**Work instruction:** For the data below, restate word for word only the lines from the line containing "Lemma lastIndexOf_last (c" through the line containing "rewrite lastIndexFrom_append. cbn", both ends included.
Entries provided below:
Lemma append_assoc (s t u : string) : (s +:+ t) +:+ u = s +:+ t +:+ u.
Proof.
  induction s as [|a s IH]; [reflexivity|]. rewrite !append_cons. now f_equal.
Qed.

Lemma size_cons (a : ascii) (s : string) :
  JsString.size (String a s) = JsString.size s + 1.
Proof. unfold JsString.size. cbn [String.length]. lia. Qed.

Lemma size_nonneg (s : string) : 0 <= JsString.size s.
Proof. unfold JsString.size. lia. Qed.

Lemma size_append (s t : string) :
  JsString.size (s +:+ t) = JsString.size s + JsString.size t.
Proof.
  induction s as [|a s IH].
  - rewrite append_nil. unfold JsString.size. cbn. lia.
  - rewrite append_cons, !size_cons, IH. lia.
Qed.

Lemma drop_size_append (s t : string) :
  JsString.drop (Z.to_nat (JsString.size s)) (s +:+ t) = t.
Proof.
  unfold JsString.size. rewrite Nat2Z.id.
  induction s as [|a s IH]; [reflexivity|].
  rewrite append_cons. cbn [String.length JsString.drop]. exact IH.
Qed.

Lemma lastIndexFrom_absent (c : ascii) (s : string) (i found : Z) :
  JsString.occurs c s = false ->
  JsString.lastIndexFrom c s i found = found.
Proof.
  revert i found. induction s as [|a s IH]; intros i found H; [reflexivity|].
  cbn in H. apply orb_false_iff in H as [Ha Hs].
  cbn. rewrite Ha. now apply IH.
Qed.

Lemma lastIndexFrom_append (c : ascii) (s t : string) (i found : Z) :
  JsString.lastIndexFrom c (s +:+ t) i found =
  JsString.lastIndexFrom c t (i + JsString.size s)
    (JsString.lastIndexFrom c s i found).
Proof.
  revert i found. induction s as [|a s IH]; intros i found.
  - rewrite append_nil. cbn. f_equal. unfold JsString.size. cbn. lia.
  - rewrite append_cons. cbn [JsString.lastIndexFrom].
    rewrite IH, size_cons. f_equal. lia.
Qed.

(** The last index of a separator that is followed by none. *)
Lemma lastIndexOf_last (c : ascii) (stem rest : string) :
  JsString.occurs c rest = false ->
  JsString.lastIndexOf (stem +:+ String c rest) c = JsString.size stem.
Proof.
  intros H. unfold JsString.lastIndexOf.
  rewrite lastIndexFrom_append. cbn [JsString.lastIndexFrom].
  rewrite Ascii.eqb_refl, lastIndexFrom_absent by assumption. lia.
Qed.

Lemma substr_at_size (stem rest : string) :
  JsString.substr (stem +:+ rest) (JsString.size stem) = rest.
Proof.
  unfold JsString.substr. pose proof (size_nonneg stem).
  pose proof (size_nonneg rest).
  destruct (Z.ltb_spec (JsString.size stem) 0); [lia|].
  rewrite size_append, Z.min_l by lia. apply drop_size_append.
Qed.

(** The extension the resolver computes for a path with a dot. *)
Lemma extension_after_last_dot (stem rest : string) :
  JsString.occurs "." rest = false ->
  JsString.substr (stem +:+ String "." rest)
    (JsString.lastIndexOf (stem +:+ String "." rest) ".") = String "." rest.
Proof.
  intros H. rewrite lastIndexOf_last by assumption. apply substr_at_size.
Qed.

Lemma lastIndexOf_absent (c : ascii) (s : string) :
  JsString.occurs c s = false -> JsString.lastIndexOf s c = -1.
Proof. apply lastIndexFrom_absent. Qed.

Lemma substr_minus_one (init : string) (last : ascii) :
  JsString.substr (init +:+ String last "") (-1) = String last "".
Proof.
  unfold JsString.substr. cbn [Z.ltb Z.compare].
  rewrite size_append, size_cons. pose proof (size_nonneg init).
  change (JsString.size "") with 0.
  replace (Z.max (JsString.size init + (0 + 1) + -1) 0)
    with (JsString.size init) by lia.
  apply drop_size_append.
Qed.

Lemma occurs_append (c : ascii) (s t : string) :
  JsString.occurs c (s +:+ t) = JsString.occurs c s || JsString.occurs c t.
Proof.
  induction s as [|a s IH]; [reflexivity|].
  rewrite append_cons. cbn. rewrite IH. now rewrite orb_assoc.
Qed.

Lemma testLiteralAtEnd_append (lit s : string) :
  JsString.testLiteralAtEnd lit (s +:+ lit) = true.
Proof.
  induction s as [|a s IH].
  - rewrite append_nil. destruct lit; cbn; now rewrite ?String.eqb_refl, ?Ascii.eqb_refl.
  - rewrite append_cons. cbn [JsString.testLiteralAtEnd].
    rewrite IH. now destruct (String.eqb _ _).
Qed.

Lemma testLiteralAtEnd_suffix (lit s : string) :
  JsString.testLiteralAtEnd lit s = true -> exists stem, s = stem +:+ lit.
Proof.
  induction s as [|a s IH]; cbn [JsString.testLiteralAtEnd].
  - destruct (String.eqb_spec "" lit) as [<-|]; [|discriminate].
    intros _. now exists "".
  - destruct (String.eqb_spec (String a s) lit) as [<-|].
    + intros _. now exists "".
    + intros [stem ->]%IH. now exists (String a stem).
Qed.

(** A path without a dot is not a stylus path. *)
Lemma dotless_not_stylus (path : string) :
  JsString.occurs "." path = false ->
  JsString.testLiteralAtEnd ".styl" path = false.
Proof.
  intros H. destruct (JsString.testLiteralAtEnd ".styl" path) eqn:E; [|reflexivity].
  apply testLiteralAtEnd_suffix in E as [stem ->].
  rewrite occurs_append in H. apply orb_false_iff in H as [_ H]. discriminate.
Qed.

End StringFacts.

(** ** The filetype option resolver *)

Section Resolver.
Context {JsValue : Type}.

(** C2.  For a path [stem.rest] whose last dot is the one before [rest],
    the resolver returns the record stored under the key [.rest], the
    substring from the last dot to the end with the dot included; it
    gives [undefined] when the mapping has no such key and [null] when
    the mapping itself is absent, whatever the path.  The resolver is a
    total function into [Nullable]: no outcome of it is an error. *)
Theorem getFiletypeOptions_by_extension
    (stem rest : string)
    (filetypes : option (gmap string (@FiletypeOptionsType JsValue))) :
  JsString.occurs "." rest = false ->
  let path := stem +:+ String "." rest in
  let extension := String "." rest in
  JsString.substr path (JsString.lastIndexOf path ".") = extension /\
  getFiletypeOptions path filetypes =
    match filetypes with
    | Some ft =>
        match ft !! extension with
        | Some record => Val record
        | None => Undefined
        end
    | None => Null
    end /\
  (forall anyPath : string,
      @getFiletypeOptions JsValue anyPath None = Null).
Proof.
  intros Hrest path extension.
  pose proof (extension_after_last_dot stem rest Hrest) as Hext.
  split; [exact Hext|]. split; [|reflexivity].
  unfold getFiletypeOptions. fold path in Hext |- *. rewrite Hext.
  destruct filetypes as [ft|]; reflexivity.
Qed.

End Resolver.

(** ** Mapping a loader over a list *)

Lemma mapM_cons_outcome {A B} (f : A -> Outcome B) (x : A) (l : list A) :
  mapM f (x :: l) =
  match f x with
  | Returns y =>
      match mapM f l with
      | Returns k => Returns (y :: k)
      | Throws e => Throws e
      end
  | Throws e => Throws e
  end.
Proof. reflexivity. Qed.

Lemma mapM_returns {A B} (f : A -> Outcome B) (l : list A) (k : list B) :
  mapM f l = Returns k <-> Forall2 (fun x y => f x = Returns y) l k.
Proof.
  revert k. induction l as [|x l IH]; intros k.
  - split.
    + intros H. injection H as <-. constructor.
    + intros H. inversion H. reflexivity.
  - rewrite mapM_cons_outcome. split.
    + destruct (f x) as [y|] eqn:Hx; [|discriminate].
      destruct (mapM f l) as [k'|] eqn:Hl; [|discriminate].
      intros H. injection H as <-. constructor; [exact Hx|]. now apply IH.
    + intros H. inversion H as [|? y ? k' Hx Hl]; subst.
      rewrite Hx. apply IH in Hl. now rewrite Hl.
Qed.

Lemma mapM_throws_first {A B} (f : A -> Outcome B)
    (before after : list A) (failing : A) (loaded : list B) (e : JsError) :
  Forall2 (fun x y => f x = Returns y) before loaded ->
  f failing = Throws e ->
  mapM f (before ++ failing :: after)%list = Throws e.
Proof.
  intros Hbefore Hfailing.
  induction Hbefore as [|x y before loaded Hx _ IH].
  - cbn [app]. rewrite mapM_cons_outcome. now rewrite Hfailing.
  - cbn [app]. rewrite mapM_cons_outcome. now rewrite Hx, IH.
Qed.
End of Entries provided.
**Written solution:**
Lemma lastIndexOf_last (c : ascii) (stem rest : string) :
  JsString.occurs c rest = false ->
  JsString.lastIndexOf (stem +:+ String c rest) c = JsString.size stem.
Proof.
  intros H. unfold JsString.lastIndexOf.
  rewrite lastIndexFrom_append. cbn [JsString.lastIndexFrom].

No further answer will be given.